Could you give the number of lines in the entries below that contain the word "which"? Only the number is wanted.

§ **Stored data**
::::
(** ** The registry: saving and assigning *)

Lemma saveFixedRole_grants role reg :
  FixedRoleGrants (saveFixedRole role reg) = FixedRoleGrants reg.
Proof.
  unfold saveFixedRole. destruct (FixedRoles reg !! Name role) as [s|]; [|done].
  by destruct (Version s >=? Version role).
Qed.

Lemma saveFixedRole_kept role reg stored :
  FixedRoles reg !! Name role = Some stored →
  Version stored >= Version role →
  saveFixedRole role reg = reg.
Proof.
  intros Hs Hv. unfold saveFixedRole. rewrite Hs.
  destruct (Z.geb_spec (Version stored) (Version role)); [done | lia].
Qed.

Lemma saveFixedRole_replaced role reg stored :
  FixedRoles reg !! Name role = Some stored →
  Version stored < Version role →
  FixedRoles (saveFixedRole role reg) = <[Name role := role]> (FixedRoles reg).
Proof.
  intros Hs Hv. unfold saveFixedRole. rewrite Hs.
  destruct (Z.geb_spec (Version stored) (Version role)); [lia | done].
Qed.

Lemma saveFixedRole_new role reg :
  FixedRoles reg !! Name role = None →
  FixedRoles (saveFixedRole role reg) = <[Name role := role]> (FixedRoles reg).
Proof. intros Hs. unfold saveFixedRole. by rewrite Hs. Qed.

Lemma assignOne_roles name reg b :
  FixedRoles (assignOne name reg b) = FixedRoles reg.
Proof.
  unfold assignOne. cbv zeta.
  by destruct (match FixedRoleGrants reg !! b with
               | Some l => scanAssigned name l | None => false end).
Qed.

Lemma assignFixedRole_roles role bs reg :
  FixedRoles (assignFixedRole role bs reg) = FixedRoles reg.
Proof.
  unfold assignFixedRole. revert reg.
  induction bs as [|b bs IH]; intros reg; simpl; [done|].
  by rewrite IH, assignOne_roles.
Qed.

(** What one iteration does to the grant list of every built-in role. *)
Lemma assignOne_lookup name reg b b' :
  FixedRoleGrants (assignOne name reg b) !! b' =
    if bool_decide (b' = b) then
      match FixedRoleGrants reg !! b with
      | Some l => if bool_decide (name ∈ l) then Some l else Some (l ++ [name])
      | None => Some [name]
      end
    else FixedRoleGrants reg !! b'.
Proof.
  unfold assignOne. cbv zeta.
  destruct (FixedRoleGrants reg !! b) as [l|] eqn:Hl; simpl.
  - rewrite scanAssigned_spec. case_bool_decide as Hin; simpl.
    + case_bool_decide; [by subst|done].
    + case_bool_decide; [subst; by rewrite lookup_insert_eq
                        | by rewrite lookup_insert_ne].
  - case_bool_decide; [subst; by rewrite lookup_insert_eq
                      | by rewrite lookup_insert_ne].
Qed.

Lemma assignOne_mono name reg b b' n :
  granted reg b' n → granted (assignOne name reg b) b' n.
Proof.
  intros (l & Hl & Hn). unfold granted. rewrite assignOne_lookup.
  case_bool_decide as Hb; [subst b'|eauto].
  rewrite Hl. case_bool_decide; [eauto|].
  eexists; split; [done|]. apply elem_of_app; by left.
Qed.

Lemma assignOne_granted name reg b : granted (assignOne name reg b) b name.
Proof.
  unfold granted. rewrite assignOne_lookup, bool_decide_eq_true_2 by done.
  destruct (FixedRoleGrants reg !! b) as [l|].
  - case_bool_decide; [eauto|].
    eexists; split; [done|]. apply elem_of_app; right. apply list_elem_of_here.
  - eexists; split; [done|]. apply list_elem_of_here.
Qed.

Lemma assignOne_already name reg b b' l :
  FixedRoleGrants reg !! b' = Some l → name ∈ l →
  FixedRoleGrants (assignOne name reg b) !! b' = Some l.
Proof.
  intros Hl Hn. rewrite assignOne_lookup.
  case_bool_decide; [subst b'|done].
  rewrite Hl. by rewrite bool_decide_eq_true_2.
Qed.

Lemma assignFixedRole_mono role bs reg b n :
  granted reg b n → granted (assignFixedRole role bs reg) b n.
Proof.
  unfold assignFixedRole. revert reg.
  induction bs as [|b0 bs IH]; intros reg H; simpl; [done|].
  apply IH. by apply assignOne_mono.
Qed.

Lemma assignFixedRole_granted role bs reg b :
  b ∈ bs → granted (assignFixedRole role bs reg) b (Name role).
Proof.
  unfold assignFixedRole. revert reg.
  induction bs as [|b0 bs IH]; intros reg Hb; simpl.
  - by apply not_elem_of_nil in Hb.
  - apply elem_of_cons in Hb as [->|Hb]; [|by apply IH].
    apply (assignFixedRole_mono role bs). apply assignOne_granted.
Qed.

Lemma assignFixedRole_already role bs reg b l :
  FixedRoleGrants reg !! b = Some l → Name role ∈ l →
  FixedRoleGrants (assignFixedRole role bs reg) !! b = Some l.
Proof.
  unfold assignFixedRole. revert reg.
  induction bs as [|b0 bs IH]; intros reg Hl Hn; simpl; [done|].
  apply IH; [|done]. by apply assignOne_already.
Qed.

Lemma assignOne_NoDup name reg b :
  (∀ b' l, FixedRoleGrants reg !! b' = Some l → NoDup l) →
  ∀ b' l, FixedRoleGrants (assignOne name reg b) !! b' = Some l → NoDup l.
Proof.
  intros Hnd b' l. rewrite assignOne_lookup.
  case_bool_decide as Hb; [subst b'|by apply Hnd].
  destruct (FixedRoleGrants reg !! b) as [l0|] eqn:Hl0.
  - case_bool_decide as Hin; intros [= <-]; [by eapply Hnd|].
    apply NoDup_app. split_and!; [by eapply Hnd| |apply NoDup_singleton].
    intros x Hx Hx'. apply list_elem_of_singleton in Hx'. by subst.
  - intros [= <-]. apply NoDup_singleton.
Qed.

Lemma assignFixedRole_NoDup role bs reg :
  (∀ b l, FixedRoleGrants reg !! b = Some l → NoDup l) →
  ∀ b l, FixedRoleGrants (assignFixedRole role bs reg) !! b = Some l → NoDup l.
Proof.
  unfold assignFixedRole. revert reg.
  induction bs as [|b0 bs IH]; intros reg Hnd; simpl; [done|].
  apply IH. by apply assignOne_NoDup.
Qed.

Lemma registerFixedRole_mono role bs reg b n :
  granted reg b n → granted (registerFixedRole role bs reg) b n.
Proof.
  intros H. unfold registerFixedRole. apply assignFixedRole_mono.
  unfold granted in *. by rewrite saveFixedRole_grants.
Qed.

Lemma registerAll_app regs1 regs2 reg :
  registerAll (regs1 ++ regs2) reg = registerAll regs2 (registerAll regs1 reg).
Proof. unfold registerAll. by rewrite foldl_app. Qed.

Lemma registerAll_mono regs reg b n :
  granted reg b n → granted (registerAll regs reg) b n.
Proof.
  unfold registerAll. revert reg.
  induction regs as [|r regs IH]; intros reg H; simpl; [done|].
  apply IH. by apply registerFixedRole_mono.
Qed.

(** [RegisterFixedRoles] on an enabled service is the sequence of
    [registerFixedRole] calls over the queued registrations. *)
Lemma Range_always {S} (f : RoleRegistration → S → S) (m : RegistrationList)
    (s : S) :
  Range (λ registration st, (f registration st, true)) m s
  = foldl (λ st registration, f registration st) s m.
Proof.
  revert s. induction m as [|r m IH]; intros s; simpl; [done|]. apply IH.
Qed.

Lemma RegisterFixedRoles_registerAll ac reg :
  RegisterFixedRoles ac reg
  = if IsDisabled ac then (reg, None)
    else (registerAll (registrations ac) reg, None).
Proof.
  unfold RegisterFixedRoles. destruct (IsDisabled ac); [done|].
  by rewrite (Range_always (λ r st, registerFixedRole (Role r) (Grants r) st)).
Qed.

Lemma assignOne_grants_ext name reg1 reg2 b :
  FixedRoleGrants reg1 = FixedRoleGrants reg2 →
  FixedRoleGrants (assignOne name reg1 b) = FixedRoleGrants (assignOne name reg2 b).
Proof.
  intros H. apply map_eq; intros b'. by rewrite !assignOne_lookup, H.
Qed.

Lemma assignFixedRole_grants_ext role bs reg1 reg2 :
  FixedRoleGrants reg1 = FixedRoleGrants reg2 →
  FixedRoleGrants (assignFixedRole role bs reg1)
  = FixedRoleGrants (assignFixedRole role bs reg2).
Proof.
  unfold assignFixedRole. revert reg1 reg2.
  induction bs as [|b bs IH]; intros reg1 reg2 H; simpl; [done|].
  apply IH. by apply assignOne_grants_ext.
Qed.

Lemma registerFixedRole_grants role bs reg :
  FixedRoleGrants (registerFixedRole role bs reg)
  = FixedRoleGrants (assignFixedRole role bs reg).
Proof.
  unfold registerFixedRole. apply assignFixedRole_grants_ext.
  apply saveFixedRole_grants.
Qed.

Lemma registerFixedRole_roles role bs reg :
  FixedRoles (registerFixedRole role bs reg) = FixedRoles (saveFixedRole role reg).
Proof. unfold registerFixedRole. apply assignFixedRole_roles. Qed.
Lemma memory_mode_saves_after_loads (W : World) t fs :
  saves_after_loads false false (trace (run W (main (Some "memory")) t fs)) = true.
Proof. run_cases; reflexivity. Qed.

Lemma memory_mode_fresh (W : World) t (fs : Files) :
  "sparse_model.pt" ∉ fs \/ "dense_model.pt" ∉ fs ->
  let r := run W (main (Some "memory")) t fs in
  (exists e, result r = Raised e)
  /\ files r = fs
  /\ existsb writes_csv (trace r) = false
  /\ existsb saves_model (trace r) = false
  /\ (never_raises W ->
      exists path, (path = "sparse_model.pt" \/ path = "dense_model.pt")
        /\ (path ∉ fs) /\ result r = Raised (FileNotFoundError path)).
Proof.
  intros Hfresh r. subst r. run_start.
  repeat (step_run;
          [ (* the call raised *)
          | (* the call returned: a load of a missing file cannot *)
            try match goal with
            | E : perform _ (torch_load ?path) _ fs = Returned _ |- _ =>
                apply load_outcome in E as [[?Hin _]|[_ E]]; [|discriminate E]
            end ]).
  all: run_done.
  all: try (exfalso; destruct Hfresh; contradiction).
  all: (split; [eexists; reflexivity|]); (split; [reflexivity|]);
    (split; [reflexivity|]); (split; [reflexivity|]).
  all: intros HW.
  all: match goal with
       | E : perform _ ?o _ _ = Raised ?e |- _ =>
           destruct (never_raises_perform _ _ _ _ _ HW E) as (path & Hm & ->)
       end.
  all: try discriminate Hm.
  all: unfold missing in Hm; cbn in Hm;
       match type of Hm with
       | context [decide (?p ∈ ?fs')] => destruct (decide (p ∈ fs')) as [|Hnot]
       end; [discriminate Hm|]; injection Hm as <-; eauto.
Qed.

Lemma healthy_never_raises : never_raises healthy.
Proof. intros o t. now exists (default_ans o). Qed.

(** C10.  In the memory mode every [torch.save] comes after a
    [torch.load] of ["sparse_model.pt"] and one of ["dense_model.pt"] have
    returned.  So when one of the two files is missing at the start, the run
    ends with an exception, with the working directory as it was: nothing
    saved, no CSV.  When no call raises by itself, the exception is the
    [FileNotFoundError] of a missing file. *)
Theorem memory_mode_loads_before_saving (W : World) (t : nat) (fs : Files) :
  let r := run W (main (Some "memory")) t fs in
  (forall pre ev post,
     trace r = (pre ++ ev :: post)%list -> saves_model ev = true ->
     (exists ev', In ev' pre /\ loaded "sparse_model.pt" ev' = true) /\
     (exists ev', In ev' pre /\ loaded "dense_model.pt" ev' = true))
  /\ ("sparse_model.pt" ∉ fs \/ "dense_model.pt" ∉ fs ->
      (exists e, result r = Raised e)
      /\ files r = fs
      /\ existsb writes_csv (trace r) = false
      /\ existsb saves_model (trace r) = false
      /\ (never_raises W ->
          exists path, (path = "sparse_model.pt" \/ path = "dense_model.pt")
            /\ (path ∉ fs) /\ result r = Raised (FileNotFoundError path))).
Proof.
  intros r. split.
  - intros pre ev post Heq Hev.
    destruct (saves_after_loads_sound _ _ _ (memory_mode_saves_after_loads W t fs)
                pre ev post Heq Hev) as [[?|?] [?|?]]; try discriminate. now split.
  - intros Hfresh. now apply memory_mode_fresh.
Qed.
::::
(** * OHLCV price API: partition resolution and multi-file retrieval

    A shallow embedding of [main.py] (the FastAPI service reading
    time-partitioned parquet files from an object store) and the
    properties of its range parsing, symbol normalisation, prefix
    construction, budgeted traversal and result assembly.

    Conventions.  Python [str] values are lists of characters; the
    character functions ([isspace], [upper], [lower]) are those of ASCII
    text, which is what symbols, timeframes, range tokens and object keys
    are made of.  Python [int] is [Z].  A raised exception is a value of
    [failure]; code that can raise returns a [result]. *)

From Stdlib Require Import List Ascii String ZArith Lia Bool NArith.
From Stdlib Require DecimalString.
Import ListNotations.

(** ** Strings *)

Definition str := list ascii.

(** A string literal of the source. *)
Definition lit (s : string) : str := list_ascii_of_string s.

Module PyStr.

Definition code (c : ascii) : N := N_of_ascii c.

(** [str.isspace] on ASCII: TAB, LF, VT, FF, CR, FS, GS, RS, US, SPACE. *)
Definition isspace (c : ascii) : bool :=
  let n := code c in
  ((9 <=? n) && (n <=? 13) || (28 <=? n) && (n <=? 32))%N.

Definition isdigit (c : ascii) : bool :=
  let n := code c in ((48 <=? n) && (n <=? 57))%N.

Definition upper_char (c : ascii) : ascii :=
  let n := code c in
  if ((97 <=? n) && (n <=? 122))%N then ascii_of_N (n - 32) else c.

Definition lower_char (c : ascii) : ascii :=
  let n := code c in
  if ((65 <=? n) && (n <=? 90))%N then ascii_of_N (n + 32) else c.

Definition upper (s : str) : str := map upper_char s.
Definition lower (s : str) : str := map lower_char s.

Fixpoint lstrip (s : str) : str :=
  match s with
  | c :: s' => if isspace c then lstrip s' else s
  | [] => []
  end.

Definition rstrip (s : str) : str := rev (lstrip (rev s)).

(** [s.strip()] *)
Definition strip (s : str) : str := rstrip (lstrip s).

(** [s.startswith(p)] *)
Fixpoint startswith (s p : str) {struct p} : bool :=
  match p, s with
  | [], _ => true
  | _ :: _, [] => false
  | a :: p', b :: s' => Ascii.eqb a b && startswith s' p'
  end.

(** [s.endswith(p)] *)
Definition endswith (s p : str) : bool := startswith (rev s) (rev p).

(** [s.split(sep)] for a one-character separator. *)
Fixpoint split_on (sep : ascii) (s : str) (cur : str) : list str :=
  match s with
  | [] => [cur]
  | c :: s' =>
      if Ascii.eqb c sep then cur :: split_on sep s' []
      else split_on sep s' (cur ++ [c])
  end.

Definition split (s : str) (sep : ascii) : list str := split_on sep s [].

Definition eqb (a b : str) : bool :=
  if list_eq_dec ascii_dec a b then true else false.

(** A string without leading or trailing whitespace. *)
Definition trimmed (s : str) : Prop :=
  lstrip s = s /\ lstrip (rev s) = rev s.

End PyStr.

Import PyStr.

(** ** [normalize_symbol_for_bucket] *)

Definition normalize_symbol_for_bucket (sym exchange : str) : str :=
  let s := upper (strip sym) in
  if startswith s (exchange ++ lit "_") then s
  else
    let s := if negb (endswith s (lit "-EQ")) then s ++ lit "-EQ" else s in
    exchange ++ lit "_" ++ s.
::::
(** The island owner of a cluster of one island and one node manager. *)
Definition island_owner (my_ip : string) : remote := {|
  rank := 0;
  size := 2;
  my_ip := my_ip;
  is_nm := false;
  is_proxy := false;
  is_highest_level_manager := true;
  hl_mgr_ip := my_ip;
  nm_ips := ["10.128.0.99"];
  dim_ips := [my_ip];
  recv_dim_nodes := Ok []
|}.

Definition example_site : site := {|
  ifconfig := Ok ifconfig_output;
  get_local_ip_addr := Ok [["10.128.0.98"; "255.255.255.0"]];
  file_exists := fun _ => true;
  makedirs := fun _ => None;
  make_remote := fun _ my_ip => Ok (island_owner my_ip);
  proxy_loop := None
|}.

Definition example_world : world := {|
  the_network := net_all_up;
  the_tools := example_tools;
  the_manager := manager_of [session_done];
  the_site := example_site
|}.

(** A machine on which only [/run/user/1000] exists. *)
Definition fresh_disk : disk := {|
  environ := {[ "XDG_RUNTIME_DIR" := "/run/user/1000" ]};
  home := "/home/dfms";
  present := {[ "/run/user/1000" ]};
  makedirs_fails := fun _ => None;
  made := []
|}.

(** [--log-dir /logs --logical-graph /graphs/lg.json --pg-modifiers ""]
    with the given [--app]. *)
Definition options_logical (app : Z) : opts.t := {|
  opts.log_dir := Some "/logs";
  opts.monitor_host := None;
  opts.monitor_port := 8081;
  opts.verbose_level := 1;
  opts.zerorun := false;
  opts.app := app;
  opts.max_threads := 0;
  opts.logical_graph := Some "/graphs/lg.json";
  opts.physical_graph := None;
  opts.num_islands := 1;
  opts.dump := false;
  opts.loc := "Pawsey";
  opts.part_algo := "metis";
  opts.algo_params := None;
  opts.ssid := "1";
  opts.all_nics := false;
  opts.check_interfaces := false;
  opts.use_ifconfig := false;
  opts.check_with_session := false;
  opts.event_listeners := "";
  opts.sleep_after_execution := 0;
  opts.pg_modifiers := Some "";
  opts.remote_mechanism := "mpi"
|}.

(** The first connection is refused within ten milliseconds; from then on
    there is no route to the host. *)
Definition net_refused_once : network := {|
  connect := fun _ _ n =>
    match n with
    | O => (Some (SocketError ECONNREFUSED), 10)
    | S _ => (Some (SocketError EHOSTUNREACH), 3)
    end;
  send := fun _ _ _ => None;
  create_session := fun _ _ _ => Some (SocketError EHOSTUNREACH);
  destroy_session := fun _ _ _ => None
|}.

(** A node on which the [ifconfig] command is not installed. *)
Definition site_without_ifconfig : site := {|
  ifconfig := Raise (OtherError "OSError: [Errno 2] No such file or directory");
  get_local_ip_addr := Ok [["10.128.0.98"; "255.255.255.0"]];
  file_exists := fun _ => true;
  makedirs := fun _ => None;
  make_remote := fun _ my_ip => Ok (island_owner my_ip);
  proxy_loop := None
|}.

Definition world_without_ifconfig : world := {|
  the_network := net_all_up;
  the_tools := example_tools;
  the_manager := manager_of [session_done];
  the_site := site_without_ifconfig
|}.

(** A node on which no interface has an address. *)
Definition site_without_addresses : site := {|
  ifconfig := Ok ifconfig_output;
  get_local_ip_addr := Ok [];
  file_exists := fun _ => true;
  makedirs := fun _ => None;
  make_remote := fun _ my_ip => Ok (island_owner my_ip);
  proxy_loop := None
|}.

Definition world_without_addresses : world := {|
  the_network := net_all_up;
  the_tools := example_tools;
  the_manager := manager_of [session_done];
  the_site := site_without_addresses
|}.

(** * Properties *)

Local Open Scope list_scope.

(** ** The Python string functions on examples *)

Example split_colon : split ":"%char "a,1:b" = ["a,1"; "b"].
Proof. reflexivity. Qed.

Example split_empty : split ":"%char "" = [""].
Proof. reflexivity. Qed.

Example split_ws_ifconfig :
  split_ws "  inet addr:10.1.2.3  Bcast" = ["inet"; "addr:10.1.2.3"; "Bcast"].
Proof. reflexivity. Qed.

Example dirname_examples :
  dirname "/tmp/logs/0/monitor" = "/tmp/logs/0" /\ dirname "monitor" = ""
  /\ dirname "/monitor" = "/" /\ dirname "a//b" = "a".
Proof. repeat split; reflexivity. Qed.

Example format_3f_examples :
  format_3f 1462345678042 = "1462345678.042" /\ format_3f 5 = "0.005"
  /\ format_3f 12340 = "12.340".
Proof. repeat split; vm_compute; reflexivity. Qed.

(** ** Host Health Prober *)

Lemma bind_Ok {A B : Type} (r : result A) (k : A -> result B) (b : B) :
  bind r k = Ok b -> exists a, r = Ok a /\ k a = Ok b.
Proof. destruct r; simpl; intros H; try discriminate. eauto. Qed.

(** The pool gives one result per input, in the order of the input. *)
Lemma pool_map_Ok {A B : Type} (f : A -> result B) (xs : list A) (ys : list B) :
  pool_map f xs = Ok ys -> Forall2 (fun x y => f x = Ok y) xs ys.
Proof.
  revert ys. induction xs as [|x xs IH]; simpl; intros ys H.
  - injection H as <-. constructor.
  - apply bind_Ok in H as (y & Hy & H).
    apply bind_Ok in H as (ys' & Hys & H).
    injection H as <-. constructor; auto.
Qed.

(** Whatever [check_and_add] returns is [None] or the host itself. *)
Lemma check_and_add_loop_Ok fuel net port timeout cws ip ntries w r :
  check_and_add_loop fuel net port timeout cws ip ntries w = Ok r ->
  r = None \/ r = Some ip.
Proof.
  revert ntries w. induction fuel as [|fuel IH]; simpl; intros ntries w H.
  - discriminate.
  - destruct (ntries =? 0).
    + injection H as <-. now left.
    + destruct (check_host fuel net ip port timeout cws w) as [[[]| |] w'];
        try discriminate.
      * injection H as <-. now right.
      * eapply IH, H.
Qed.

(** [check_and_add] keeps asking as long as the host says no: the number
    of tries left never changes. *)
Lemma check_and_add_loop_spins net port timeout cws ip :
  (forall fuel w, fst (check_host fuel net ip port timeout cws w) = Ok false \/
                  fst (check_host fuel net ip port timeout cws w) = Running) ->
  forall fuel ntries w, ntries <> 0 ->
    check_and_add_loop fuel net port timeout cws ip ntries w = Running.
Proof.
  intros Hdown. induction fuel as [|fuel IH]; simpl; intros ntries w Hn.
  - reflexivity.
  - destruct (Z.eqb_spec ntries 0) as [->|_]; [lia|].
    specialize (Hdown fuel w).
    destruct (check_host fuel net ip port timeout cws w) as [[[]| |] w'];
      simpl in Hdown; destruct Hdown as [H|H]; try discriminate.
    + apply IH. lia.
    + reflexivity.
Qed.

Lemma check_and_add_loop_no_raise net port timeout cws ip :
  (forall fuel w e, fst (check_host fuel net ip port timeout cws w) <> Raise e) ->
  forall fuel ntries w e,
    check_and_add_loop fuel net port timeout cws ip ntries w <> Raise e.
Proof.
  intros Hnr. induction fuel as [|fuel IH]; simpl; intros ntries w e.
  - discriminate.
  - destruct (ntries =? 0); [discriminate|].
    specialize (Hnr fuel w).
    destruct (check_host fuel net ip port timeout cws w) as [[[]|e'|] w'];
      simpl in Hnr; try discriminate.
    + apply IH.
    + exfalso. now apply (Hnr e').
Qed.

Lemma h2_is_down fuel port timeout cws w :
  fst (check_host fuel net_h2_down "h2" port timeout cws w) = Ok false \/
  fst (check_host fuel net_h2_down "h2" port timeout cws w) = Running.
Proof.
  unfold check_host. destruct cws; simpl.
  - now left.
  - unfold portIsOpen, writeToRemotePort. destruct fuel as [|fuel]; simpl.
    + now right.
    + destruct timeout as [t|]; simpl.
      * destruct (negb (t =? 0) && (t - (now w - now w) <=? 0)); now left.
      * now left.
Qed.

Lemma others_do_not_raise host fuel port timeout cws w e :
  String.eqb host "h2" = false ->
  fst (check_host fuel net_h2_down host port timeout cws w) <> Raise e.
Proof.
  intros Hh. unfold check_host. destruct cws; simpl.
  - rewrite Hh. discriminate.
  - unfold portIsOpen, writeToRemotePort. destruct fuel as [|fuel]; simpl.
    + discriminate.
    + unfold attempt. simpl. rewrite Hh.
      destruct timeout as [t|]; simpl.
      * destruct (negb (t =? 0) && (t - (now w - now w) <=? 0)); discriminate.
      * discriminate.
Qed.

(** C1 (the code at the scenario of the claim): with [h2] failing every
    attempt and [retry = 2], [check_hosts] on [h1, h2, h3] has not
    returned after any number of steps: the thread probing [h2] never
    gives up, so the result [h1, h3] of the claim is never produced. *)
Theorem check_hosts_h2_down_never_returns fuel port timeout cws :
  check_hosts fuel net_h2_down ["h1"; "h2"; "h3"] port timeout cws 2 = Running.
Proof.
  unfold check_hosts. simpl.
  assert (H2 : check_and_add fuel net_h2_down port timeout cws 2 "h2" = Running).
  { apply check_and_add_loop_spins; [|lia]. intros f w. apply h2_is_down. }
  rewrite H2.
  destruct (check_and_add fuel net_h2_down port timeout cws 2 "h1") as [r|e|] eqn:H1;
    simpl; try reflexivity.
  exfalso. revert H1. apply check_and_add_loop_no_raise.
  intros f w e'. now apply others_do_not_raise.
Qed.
::::
§ **EXERCISE SOLUTION**
4